Das funktioniert immer noch. Und deshalb gibt es auch viele Kurzgeschichten zur heutigen Weihnacht und wie es Menschen trotzdem schaffen, in dieser Zeit wirklich wieder Menschen zu sein. Menschen, die fähig sind, das Selbstverständliche zu tun – so wie in Rafik Schamis Geschichte „Die Geburt“. Womit auch das Thema der Fremden aufgenommen ist. Denn was nützt es, in der Bibel bewandert zu sein, wenn man trotzdem nicht fähig ist, Menschen zu respektieren und Gutes zu tun? Denn es kommt ja nicht aufs Scheinen an, sondern aufs Tun.

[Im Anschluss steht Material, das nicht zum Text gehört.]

(** * Announcements router: a shallow embedding and its specification

    The development follows [src/backend/routers/announcements.py].  The
    five endpoints are pure functions over an explicit database state; an
    [HTTPException] is a value of the [response] type, and the value of
    [datetime.utcnow()] is an argument [now].  What the router imports from
    Python libraries (the [datetime] class, [bson.ObjectId]) is kept behind
    the [Library] interface, with one executable instance, [PyLibrary.py],
    used to evaluate the endpoints on concrete requests.  The two
    collections the router imports from the [database] module are modelled
    as lists of documents with the operations the router calls on them:
    first for a store that keeps every date as it is given and does not
    fail, then, for the endpoints that write dates, for a store that
    encodes the dates it is given and fails on a date it cannot encode. *)

From Stdlib Require Import String Ascii List Bool ZArith NArith Lia.
From Stdlib Require Import Sorted Permutation.
Import ListNotations.

Open Scope string_scope.
Open Scope list_scope.

(** ** The imported library *)

(** [fromisoformat] and [ObjectId] raise on bad input; the router catches
    every exception they raise, so they are partial functions here.
    [timestamp] is the instant a BSON date stands for: the store filters
    and sorts dates by it. *)
Class Library : Type := {
  datetime : Type;
  fromisoformat : string -> option datetime;
  isoformat : datetime -> string;
  timestamp : datetime -> Z;
  ObjectId : string -> option N;
  str_of_oid : N -> string
}.

(** ** Responses *)

Inductive response (A : Type) : Type :=
| OK (body : A)
| HTTPException (status_code : nat) (detail : string).

Arguments OK {A} body.
Arguments HTTPException {A} status_code detail.

Definition bind {A B : Type} (r : response A) (k : A -> response B) : response B :=
  match r with
  | OK a => k a
  | HTTPException c d => HTTPException c d
  end.

Declare Scope response_scope.
Delimit Scope response_scope with response.
Notation "x <- r ;; k" := (bind r (fun x => k))
  (at level 100, r at next level, right associativity) : response_scope.

(** The error taxonomy of the service, by status code. *)
Definition Unauthorized {A} (r : response A) : Prop :=
  exists detail, r = HTTPException 401 detail.
Definition InvalidArgument {A} (r : response A) : Prop :=
  exists detail, r = HTTPException 400 detail.

(** Truthiness of an optional string, as in [if start_date:]. *)
Definition truthy (s : option string) : bool :=
  match s with
  | Some s => negb (s =? "")
  | None => false
  end.

(** The transport representation built by [_serialize]. *)
Module View.
Record t : Type := mk {
  id : string;
  message : option string;
  start_date : option string;
  end_date : option string;
  created_by : option string;
  created_at : option string
}.
End View.

Section Router.
Context {L : Library}.

(** ** Documents and collections *)

(** A document of the announcements collection.  [doc.get(k)] is the
    field [k]: [None] when the key is missing or holds null. *)
Record document : Type := mkDoc {
  _id : option N;
  message : option string;
  start_date : option datetime;
  end_date : option datetime;
  created_by : option string;
  created_at : option datetime
}.

(** Modelled from the spec: the [database] module, which provides
    [announcements_collection] and [teachers_collection].  The
    announcements are kept in insertion order and stored as they are given;
    a teacher record is its [_id], the username; [next_oid] is the next
    identifier the store hands out, so that ids are unique and never
    reused. *)
Record database : Type := mkDb {
  announcements_collection : list document;
  teachers_collection : list string;
  next_oid : N
}.

Definition with_announcements (db : database) (c : list document) : database :=
  mkDb c (teachers_collection db) (next_oid db).

(** Modelled from the spec: lookup by identifier in the teacher store,
    [teachers_collection.find_one({"_id": teacher_username})]. *)
Definition find_teacher (teacher_username : string) (db : database) : option string :=
  find (String.eqb teacher_username) (teachers_collection db).

(** Modelled from the spec: the operators of the filtered read, on a date
    field.  [gte] is [{"$gte": now}], [lte] is [{"$lte": now}], [is_null]
    is equality with [None], which a missing field satisfies too, and
    [exists_] is [{"$exists": True}]. *)
Definition gte (field : option datetime) (now : datetime) : bool :=
  match field with
  | Some d => (timestamp now <=? timestamp d)%Z
  | None => false
  end.

Definition lte (field : option datetime) (now : datetime) : bool :=
  match field with
  | Some d => (timestamp d <=? timestamp now)%Z
  | None => false
  end.

Definition is_null (field : option datetime) : bool :=
  match field with
  | Some _ => false
  | None => true
  end.

Definition exists_ (field : option datetime) : bool :=
  match field with
  | Some _ => true
  | None => false
  end.

(** Modelled from the spec: the sorted read.  Ascending order on
    [end_date], a missing date first; the sort is an insertion sort. *)
Definition end_date_leb (a b : document) : bool :=
  match end_date a, end_date b with
  | None, _ => true
  | Some _, None => false
  | Some x, Some y => (timestamp x <=? timestamp y)%Z
  end.

Fixpoint insert_sorted (d : document) (l : list document) : list document :=
  match l with
  | [] => [d]
  | x :: l' => if end_date_leb d x then d :: l else x :: insert_sorted d l'
  end.

(** [cursor.sort([("end_date", 1)])] *)
Definition sort_end_date (l : list document) : list document :=
  fold_right insert_sorted [] l.

Definition has_id (oid : N) (d : document) : bool :=
  match _id d with
  | Some o => (o =? oid)%N
  | None => false
  end.

(** Modelled from the spec: single-document read by id,
    [find_one({"_id": oid})]. *)
Definition find_one (oid : N) (c : list document) : option document :=
  find (has_id oid) c.

Definition set_id (d : document) (oid : N) : document :=
  mkDoc (Some oid) (message d) (start_date d) (end_date d) (created_by d) (created_at d).

(** Modelled from the spec: insert, [insert_one(doc)].  The document gets
    the next identifier as its [_id] and is appended; the result is
    [inserted_id] and the database. *)
Definition insert_one (d : document) (db : database) : N * database :=
  let inserted_id := next_oid db in
  (inserted_id,
   mkDb (announcements_collection db ++ [set_id d inserted_id])
        (teachers_collection db)
        (N.succ (next_oid db))).

(** The entries of the [update] dict of [update_announcement]. *)
Inductive set_entry : Type :=
| set_message (m : string)
| set_end_date (d : datetime)
| set_start_date (d : option datetime).

Definition set_field (d : document) (e : set_entry) : document :=
  match e with
  | set_message m =>
      mkDoc (_id d) (Some m) (start_date d) (end_date d) (created_by d) (created_at d)
  | set_end_date e =>
      mkDoc (_id d) (message d) (start_date d) (Some e) (created_by d) (created_at d)
  | set_start_date s =>
      mkDoc (_id d) (message d) s (end_date d) (created_by d) (created_at d)
  end.

(** [{"$set": update}] applied to one document. *)
Definition apply_set (update : list set_entry) (d : document) : document :=
  fold_left set_field update d.

(** Modelled from the spec: partial update by id,
    [update_one({"_id": oid}, {"$set": update})].  The first matching
    document is updated; the result is [matched_count] and the collection. *)
Fixpoint update_one (oid : N) (update : list set_entry) (c : list document)
  : nat * list document :=
  match c with
  | [] => (0, [])
  | d :: c' =>
      if has_id oid d then (1, apply_set update d :: c')
      else let (n, c'') := update_one oid update c' in (n, d :: c'')
  end.
Definition store_Context (o : Context) : M cref := fun w =>
  Some (length (contexts w),
        {| now := now w; heap := heap w; contexts := contexts w ++ [o];
           timers := timers w; draws := draws w |}).

Definition new_Context : M cref :=
  this ← next_Context;
  s ← new_OpenState this;
  store_Context {| currentState := s |}.

(** ** The event loop

    A timeout that is due runs its closure outside of any caller's action:
    the closure builds a [BookedState] from the captured [id] and [context]
    and hands it to [setCurrentState]. *)
Definition run_callback (t : timeout) : M unit :=
  b ← new_BookedState (cb_id t) (cb_context t);
  setCurrentState (cb_context t) b.

Fixpoint run_callbacks (ts : list timeout) : M unit :=
  match ts with
  | [] => mret tt
  | t :: ts' => run_callback t;; run_callbacks ts'
  end.

(** The timeouts at the head of the queue that are due by [until], and the
    rest of the queue. *)
Fixpoint ready (until : N) (q : list timeout) : list timeout :=
  match q with
  | [] => []
  | t :: q' => if (due t <=? until)%N then t :: ready until q' else []
  end.

Fixpoint later (until : N) (q : list timeout) : list timeout :=
  match q with
  | [] => []
  | t :: q' => if (due t <=? until)%N then later until q' else q
  end.

(** [ms] milliseconds pass without a caller's action: the timeouts that fall
    due leave the queue and run, earliest first.  (No closure of this program
    reads the clock or the queue.) *)
Definition elapse (ms : N) : M unit := fun w =>
  let until := (now w + ms)%N in
  run_callbacks (ready until (timers w))
    {| now := until; heap := heap w; contexts := contexts w;
       timers := later until (timers w); draws := draws w |}.

(** The object a context's [currentState] field refers to. *)
Definition active (c : cref) : M ref := fun w =>
  match contexts w !! c with
  | Some o => Some (currentState o, w)
  | None => None
  end.

Section Runtime.

(** The host's [Math.random] (its n-th result) and the conversion of a
    double to a string that a template literal applies. *)
Variable Math_random : nat -> float.
Variable Number_toString : float -> string.

Definition random : M float := fun w =>
  Some (Math_random (draws w),
        {| now := now w; heap := heap w; contexts := contexts w;
           timers := timers w; draws := S (draws w) |}).
(** * mnist-demo: the freehand-drawing-to-model-input glue of [index.js]

    A shallow embedding of the canvas handlers registered with
    [ui.setCanvasInput] and of the three button callbacks, followed by the
    properties of the drawing pipeline that the specification states.

    JavaScript numbers are IEEE 754 binary64 values: they are modelled by the
    kernel's primitive floats, so that [data[i + 3] / 255] is the very
    division the browser performs.  A [Uint8ClampedArray] is a list of bytes;
    a plain JS array is a list of slots, a slot being either a value or a hole;
    a read past the end of either gives [undefined], modelled by [None]. *)

From Stdlib Require Import ZArith Floats Uint63.
From Stdlib.Strings Require Import Byte.
From stdpp Require Import base list strings gmap.
(** * RotorHazardLidar: the LIDAR visualisation component

    A shallow embedding of the React component [LidarVisualization] and of
    its variants found in the repository:

    - [static/lidar-viz.js] (and the textually equivalent [part_003]):
      fetches [/lidar/data], keeps the raw threshold, classifies points
      against the gate and reflects the vertical axis;
    - [part_000] / [part_004]: the fetch effect that clears the error and
      divides the threshold by 10;
    - [part_001]: the same fetch effect with the state updates placed after
      the [if]/[else], and the wedge renderer;
    - [lidar-viz.js] (repository root): the web-socket variant, with its
      message handler and its renderer;
    - [part_002]: the test component, and the start-up script it shares
      with [static/lidar-viz.js].

    JavaScript numbers are IEEE-754 binary64 values.  The embedding is
    written once over an interface of the operations the code uses
    ([JSNumber]) and instantiated twice: with Rocq's primitive binary64
    floats, which is what the browser computes, and with exact rationals,
    which is what the arithmetic means when nothing is rounded. *)

From Stdlib Require Import ZArith QArith Floats Bool List String Lia.
Import ListNotations.

Set Warnings "-inexact-float".

(** ** JavaScript numbers *)

Declare Scope js_scope.
Delimit Scope js_scope with js.

(** The numeric operations that occur in the sources: literals, the four
    arithmetic operators, unary minus, [<] and the constant [Math.PI]. *)
Class JSNumber (num : Type) : Type := {
  num_lit : Z -> num;
  num_add : num -> num -> num;
  num_sub : num -> num -> num;
  num_mul : num -> num -> num;
  num_div : num -> num -> num;
  num_neg : num -> num;
  num_lt : num -> num -> bool;
  Math_PI : num
}.

(** [a > b] compares the same two numbers as [b < a]. *)
Definition num_gt {num} `{JSNumber num} (a b : num) : bool := num_lt b a.

Notation "$ z" := (num_lit z%Z) (at level 1, format "$ z") : js_scope.
Infix "+" := num_add : js_scope.
Infix "-" := num_sub : js_scope.
Infix "*" := num_mul : js_scope.
Infix "/" := num_div : js_scope.
Notation "- a" := (num_neg a) : js_scope.
Infix "<?" := num_lt : js_scope.
Infix ">?" := num_gt (at level 70) : js_scope.

(** An integer literal as a binary64 value (exact below 2^53). *)
Definition float_of_Z (z : Z) : float :=
  match z with
  | Z0 => PrimFloat.of_uint63 (Uint63.of_Z 0)
  | Zpos _ => PrimFloat.of_uint63 (Uint63.of_Z z)
  | Zneg _ => PrimFloat.opp (PrimFloat.of_uint63 (Uint63.of_Z (Z.opp z)))
  end.

(** What the browser computes: binary64, round to nearest even. *)
#[export] Instance float_number : JSNumber float := {
  num_lit := float_of_Z;
  num_add := PrimFloat.add;
  num_sub := PrimFloat.sub;
  num_mul := PrimFloat.mul;
  num_div := PrimFloat.div;
  num_neg := PrimFloat.opp;
  num_lt := PrimFloat.ltb;
  Math_PI := 0x1.921fb54442d18p+1%float
}.

Definition Qltb (a b : Q) : bool :=
  match Qcompare a b with Lt => true | _ => false end.

(** Exact arithmetic: the same operations without rounding.  [Math.PI] is
    the rational number the binary64 constant denotes. *)
#[export] Instance exact_number : JSNumber Q := {
  num_lit := inject_Z;
  num_add := Qplus;
  num_sub := Qminus;
  num_mul := Qmult;
  num_div := Qdiv;
  num_neg := Qopp;
  num_lt := Qltb;
  Math_PI := (884279719003555 # 281474976710656)%Q
}.

(** ** Values that may be [undefined]

    A number read from a missing field is [undefined]; arithmetic on it
    gives [NaN] and every comparison with it is false.  Both are [None]. *)

Definition jsnum (num : Type) : Type := option num.

Definition jsnum_div {num} `{JSNumber num} (a : jsnum num) (b : num) : jsnum num :=
  option_map (fun v => (v / b)%js) a.

Definition jsnum_mul {num} `{JSNumber num} (a : jsnum num) (b : num) : jsnum num :=
  option_map (fun v => (v * b)%js) a.

(** [a < b] where [b] may be [undefined]. *)
Definition jsnum_lt_r {num} `{JSNumber num} (a : num) (b : jsnum num) : bool :=
  match b with
  | Some v => (a <? v)%js
  | None => false
  end.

Und da das alles kurze Texte sind, passt dieses Buch natürlich prima zwischen all die anderen Weihnachtsbücher. Man kann es herausholen und sich das eine oder andere gegenseitig vorlesen. Und manche Geschichten sind wirklich so, dass man dabei richtig heimelig und besinnlich wird. Was man ja sonst so selten wird. Und für die, die dann gern noch gemeinsam singen, stehen dann auch noch versammelt die Texte bekannter Weihnachtslieder zum Ausklingen im Buch.
Thomas Begrich Das schönste Geschenk, Evangelische Verlagsanstalt, Leipzig 2018, 15 Euro.